Age-Old Book Offers Unusual View Of Early Popes
BY Karl Keating
August 30-September 5, 1998 Issue | Posted 8/30/98 at 2:00 PM
The ancient Liber Pontificalis (Book of Pontiffs) gives brief lives of the first 108 holders of the see of Rome. Only recently has this important work been translated into English, allowing those of us whose Latin is less than fluent to browse at will. The fourth pope listed is Clement, known to history as Clement of Rome and the author of an epistle, addressed to the Corinthians, that is used by Catholic apologists to show the early exercise of papal authority. It seems that the Corinthians had called on Clement to settle a dispute (the poor Corinthians were still troubled, long decades after Paul had tried to straighten them out, apparently with insufficient success). The last surviving Apostle, John, lived much closer to them and would have been the logical adjudicator, but they didn't write to him. They wrote to the successor of the chief apostle, and Pope Clement replied in tones of authority. The Liber Pontificalis gives only 20 lines about Clement, including the curious note that “on St. Peter's instruction he undertook the pontificate for governing the Church, as the cathedra had been handed down and entrusted to him by Jesus Christ…. Hence Linus and Cletus are recorded before him because they were ordained bishops to provide the sacerdotal ministry by the Prince of Apostles himself.”

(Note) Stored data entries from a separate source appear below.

(** [C40] When a watch ends and what it did: the rounds run are a prefix of the script,
    and the actions of the watch are those of these rounds, one after the other. Each of
    them delivers exactly the round's parsable messages, in order, reports its error and,
    unless the error is fatal, ends with exactly one delay, of one to thirty seconds;
    after it the next round follows, so all rounds but the last were retried. The watch
    returns only an error whose status is Canceled or InvalidArgument (or Unimplemented,
    for the WIT watches), or the context's error when the context is done while
    waiting. *)
Theorem watch_stops (script : list (round R)) acts result :
  log ≠ nil_logger → (∀ m, no_panic (parse m) = true) → (Z.of_nat (length script) < 2 ^ 63)%Z →
  watch (BS := defaultBackoffStrategy) log texts parse script = Ok (acts, result) →
  ∃ run rest ran, script = run ++ rest ∧ acts = concat ran ∧ Forall2 (round_ran texts parse) run ran ∧
    updates acts = parsed parse (concat ((λ r, msgs_of (stream r)) <$> run)) ∧
    match result with
    | None => rest = [] ∧ Forall (retried texts) run
    | Some e => ∃ before r, run = before ++ [r] ∧ Forall (retried texts) before ∧
        ((fatal texts (session_error (stream r)) = true ∧ e = session_error (stream r)) ∨
         (fatal texts (session_error (stream r)) = false ∧ waited r = Some e))
    end.
Proof.
  intros Hlog Hp Hl. unfold watch. rewrite (watch_rounds_spec log texts parse Hlog Hp script newLinearBackoff 0) by done.
  intros Hw. destruct (watch_spec_stops log texts parse 0 script acts result) as (run & rest & ran & ? & -> & Hran & Hres);
    [congruence|]. exists run, rest, ran. split_and!; try done. by eapply rounds_updates.
Qed.
End watch_stop_properties.

(** ** Witnesses *)
#[export] Instance sample_status : GrpcStatus := λ e,
  match e with
  | extern_error "grpc" "Canceled" => codes_Canceled
  | extern_error "grpc" "InvalidArgument" => codes_InvalidArgument
  | extern_error "grpc" "Unimplemented" => codes_Unimplemented
  | _ => codes_other 14
  end.

Definition unavailable : error := extern_error "grpc" "Unavailable".
Definition sample_script : list (round X509SVIDResponse) :=
  [mkRound (Open_failed unavailable) None;
   mkRound (Open_failed unavailable) None;
   mkRound (Streamed [sample_response; mkX509SVIDResponse [] (listed ∅)] unavailable) None;
   mkRound (Open_failed (extern_error "grpc" "Canceled")) None].

Definition sample_logger : Logger := other_logger "log".

Lemma watches_refine_witness :
  ∃ acts, WatchX509Context (C := charset_deny) (BS := defaultBackoffStrategy) sample_logger sample_script =
      Ok (acts, Some (extern_error "grpc" "Canceled")) ∧
    delays acts = [1 * Backoff.Second; 2 * Backoff.Second; 1 * Backoff.Second]%Z ∧
    Log (Logged "log" ERROR "Failed to watch the Workload API: %v" [Arg_v (Some unavailable)]) ∈ acts.
Proof.
  destruct (watches_refine (C := charset_deny) sample_logger sample_script [] []) as [H _]; [done|simpl; lia..|].
  rewrite H. eexists. split; [reflexivity|]. split; [reflexivity|]. right. right. by left.
Defined.

Lemma watch_stops_witness :
  ∃ acts run ran, WatchX509Context (C := charset_deny) (BS := defaultBackoffStrategy) sample_logger sample_script =
      Ok (acts, Some (extern_error "grpc" "Canceled")) ∧ length (updates acts) = 1 ∧ acts = concat ran ∧
    Forall2 (round_ran X509Context_texts (parseX509Context (C := charset_deny))) run ran.
Proof.
  destruct (WatchX509Context (C := charset_deny) (BS := defaultBackoffStrategy) sample_logger sample_script)
    as [[acts result]| |] eqn:Hw; [|by vm_compute in Hw..].
  destruct (watch_stops (GS := sample_status) sample_logger X509Context_texts (parseX509Context (C := charset_deny)) sample_script acts result)
    as (run & rest & ran & _ & Hacts & Hran & _).
  - done.
  - apply parseX509Context_no_panic.
  - simpl; lia.
  - exact Hw.
  - exists acts, run, ran. vm_compute in Hw. injection Hw as Ha <-. split_and!; [by rewrite <- Ha|by rewrite <- Ha|done|done].
Defined.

For clarification of this peculiar passage, I flipped back a page to the life of Peter. “He ordained two bishops, Linus and Cletus, to be present in Rome to provide the entire sacerdotal ministry for the people and for visitors.”
Today we would call Linus and Cletus auxiliary bishops. They seem to have been given most of the sacramental duties, while Peter oversaw the Church as a whole. “Peter himself was free to pray and preach, to teach the people” (suggesting perhaps that the sacramental duties of a bishop tended to limit his leisure for prayer and for homiletics?).

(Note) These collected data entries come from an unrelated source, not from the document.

(* ===== verification/Sources.v ===== *)
(** * workloadapi: the sources

    Models the sources kept up to date by the watches: X509Source
    (src/workloadapi/x509source.go), JWTSource (jwtsource.go), BundleSource
    (bundlesource.go) and WITSource (witsource.go), with the source options of
    option.go. The data of a source is what its update functions change, under the
    source's mutex; the constructor, the goroutines and Close are the machine of
    Watcher.v, of which the update functions here are the parameters. *)

From S2P Require Import Prelude Path GoUrl ID Crypto X509 X509Sample Pem BundleSet X509Bundle Jose JwtBundle WitBundle SpiffeBundle X509Svid Jwt JwtSvid WitSvid Backoff Addr Client Watcher.

(** ** Options *)

(** An interface value of type sourceClient: nil, or a *Client, itself maybe nil. *)
Definition sourceClient (Client : Type) : Type := option (option Client).

Section options.
Context {Client : Type}.

Record watcherConfig : Type := mkWatcherConfig {
  wc_client : sourceClient Client;
  wc_clientOptions : list ClientOption;
}.
Record x509SourceConfig : Type := mkX509SourceConfig {
  x509_watcher : watcherConfig;
  x509_picker : option (list X509Svid.SVID → option X509Svid.SVID);
}.
Record jwtSourceConfig : Type := mkJwtSourceConfig {
  jwt_watcher : watcherConfig;
  jwt_picker : option (list JwtSvid.SVID → option JwtSvid.SVID);
}.
Record bundleSourceConfig : Type := mkBundleSourceConfig { bundle_watcher : watcherConfig }.
Record witSourceConfig : Type := mkWitSourceConfig {
  wit_client : option Client;
  wit_clientOptions : list ClientOption;
}.

(** The option values of option.go. *)
Inductive SourceOption : Type :=
  | withClient (client : option Client)
  | withClientOptions (options : list ClientOption).
Definition WithClient (client : option Client) : SourceOption := withClient client.
Definition WithClientOptions (options : list ClientOption) : SourceOption := withClientOptions options.

(** An X509SourceOption or a JWTSourceOption: a SourceOption or a picker. *)
Inductive X509SourceOption : Type :=
  | X509_SourceOption (o : SourceOption)
  | withDefaultX509SVIDPicker (picker : option (list X509Svid.SVID → option X509Svid.SVID)).
Inductive JWTSourceOption : Type :=
  | JWT_SourceOption (o : SourceOption)
  | withDefaultJWTSVIDPicker (picker : option (list JwtSvid.SVID → option JwtSvid.SVID)).

Definition WithDefaultX509SVIDPicker picker : X509SourceOption := withDefaultX509SVIDPicker picker.
Definition WithDefaultJWTSVIDPicker picker : JWTSourceOption := withDefaultJWTSVIDPicker picker.

(** Assigning o.client to the interface field makes a non-nil interface. *)
Definition configure_watcher (o : SourceOption) (c : watcherConfig) : watcherConfig :=
  match o with
  | withClient client => mkWatcherConfig (Some client) (wc_clientOptions c)
  | withClientOptions options => mkWatcherConfig (wc_client c) options
  end.

Definition configureX509Source (o : X509SourceOption) (c : x509SourceConfig) : x509SourceConfig :=
  match o with
  | X509_SourceOption o => mkX509SourceConfig (configure_watcher o (x509_watcher c)) (x509_picker c)
  | withDefaultX509SVIDPicker p => mkX509SourceConfig (x509_watcher c) p
  end.
Definition configureJWTSource (o : JWTSourceOption) (c : jwtSourceConfig) : jwtSourceConfig :=
  match o with
  | JWT_SourceOption o => mkJwtSourceConfig (configure_watcher o (jwt_watcher c)) (jwt_picker c)
  | withDefaultJWTSVIDPicker p => mkJwtSourceConfig (jwt_watcher c) p
  end.
Definition configureBundleSource (o : SourceOption) (c : bundleSourceConfig) : bundleSourceConfig :=
  mkBundleSourceConfig (configure_watcher o (bundle_watcher c)).
Definition configureWITSource (o : SourceOption) (c : witSourceConfig) : witSourceConfig :=
  match o with
  | withClient client => mkWitSourceConfig client (wit_clientOptions c)
  | withClientOptions options => mkWitSourceConfig (wit_client c) options
  end.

Then comes a curious point: In addition to praying, preaching, and teaching, Peter seems to have been noted for his public debates. “He held many debates with Simon Magus, both before the Emperor Nero and before the people, because Simon was using magical tricks and deceptions to scatter those whom Peter had gathered into Christ's faith. When their disputes had lasted a long time, Simon was struck down by God's will.”

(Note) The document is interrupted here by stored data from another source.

(* ===== verification/FakeApi.v ===== *)
(** * internal/test/fakeworkloadapi: a Workload API

    Models the rest of src/internal/test/fakeworkloadapi/workload_api.go, the server of
    the Workload API that the repository has: what it stores when it is told what to
    serve, what its handlers answer, and what a client of src/workloadapi then fetches.
    The streams and their channels are Fanout.v. gRPC carries the calls: metadata, the
    errors of handlers, and the end of a server whose handler panics are the class
    [Transport]; the order in which the client visits the map of a message it has decoded
    is any, the class [Visits]. Pointers that a test passes are not nil where the code does not test them. *)

From S2P Require Import Prelude Path GoUrl ID Crypto X509 X509Sample Pem BundleSet X509Bundle Jose JwtBundle WitBundle X509Svid Jwt JwtSvid WitSvid Client Watch Fanout.

(** An SVID to serve; its private key may be nil. *)
Record given_SVID : Type := mkGiven {
  g_ID : ID.ID;
  g_Certificates : list Certificate;
  g_PrivateKey : option PrivateKey;
  g_Hint : string;
}.

(** X509SVIDResponse of the package. *)
Record Response : Type := mkResponse {
  r_SVIDs : list given_SVID;
  r_Bundle : option X509Bundle.Bundle;
  r_FederatedBundles : list X509Bundle.Bundle;
}.

(** require.NoError: a failed test does not go on. *)
Definition require_NoError {A} (r : res A) : res A :=
  match r with Err _ => Panic "test failed" | r => r end.

(** assert.NoError: the test goes on with what the call returned, nothing here; the
    result says whether it has failed. *)
Definition assert_NoError (r : res string) : string * bool :=
  match r with Ok s => (s, false) | _ => ("", true) end.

In addition to praying, preaching, and teaching, Peter seems to have been noted for his public debates.
Nero, later the first great persecutor of the Church, thus knew Simon Magus and Peter and amused himself by watching the magician joust with the fisherman from Galilee. But Nero's champion “was struck down by God's will.” Did this embitter Nero against the Christians? We aren't told, but it is a fair surmise. Recall that Pharaoh's opinion of the Israelites was not improved when he saw his priests bested by Moses.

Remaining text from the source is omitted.